How many lines in the records below contain the word "from"? Answer with the number only.

*Provided records*.
☆ ☆ ☆ ☆ ☆ ☆ ☆
(** [while (burnedIt != end && burnedIt->height >= from) ++burnedIt;] then
    [erase(burnedIt, end)]. *)
Fixpoint burned_prefix (from : Z) (l : list BurnedXfgEntry) : list BurnedXfgEntry :=
  match l with
  | [] => []
  | e :: l => if from <=? bu_height e then e :: burned_prefix from l else []
  end.

Definition popBlocks (b : BankingIndex) (from : Z) : Z * BankingIndex :=
  if di_blockCount (bi_deposits b) <=? from then (0, b)
  else
    let '(diff, d) := di_popBlocks (bi_deposits b) from in
    (diff, mkBankingIndex d (burned_prefix from (bi_burned b)) (bi_ethereal_xfg b)).

Definition getBurnedXfgAmount (b : BankingIndex) : Z := bi_ethereal_xfg b.

Definition getBurnedXfgAtHeight (b : BankingIndex) (height : Z) : Z :=
  match bi_burned b with
  | [] => 0
  | _ =>
      match upper_bound bu_height height (bi_burned b) with
      | O => 0
      | S prev => match bi_burned b !! prev with Some e => bu_cumulative e | None => 0 end
      end
  end.

Definition addForeverDeposit (b : BankingIndex) (amount height : Z) : outcome BankingIndex :=
  if amount =? 0 then Ret b
  else
    _ ← assert_ (amount <=? UINT64_MAX - bi_ethereal_xfg b);
    let total := u64 (bi_ethereal_xfg b + amount) in
    match last (bi_burned b) with
    | Some e =>
        if bu_height e =? height then
          _ ← assert_ (amount <=? UINT64_MAX - bu_amount e);
          Ret (mkBankingIndex (bi_deposits b)
                 (pop_back (bi_burned b) ++ [mkBurned height (u64 (bu_amount e + amount)) total]) total)
        else Ret (mkBankingIndex (bi_deposits b) (bi_burned b ++ [mkBurned height amount total]) total)
    | None => Ret (mkBankingIndex (bi_deposits b) (bi_burned b ++ [mkBurned height amount total]) total)
    end.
☆ ☆ ☆ ☆ ☆ ☆ ☆
*Exercise solution*. 7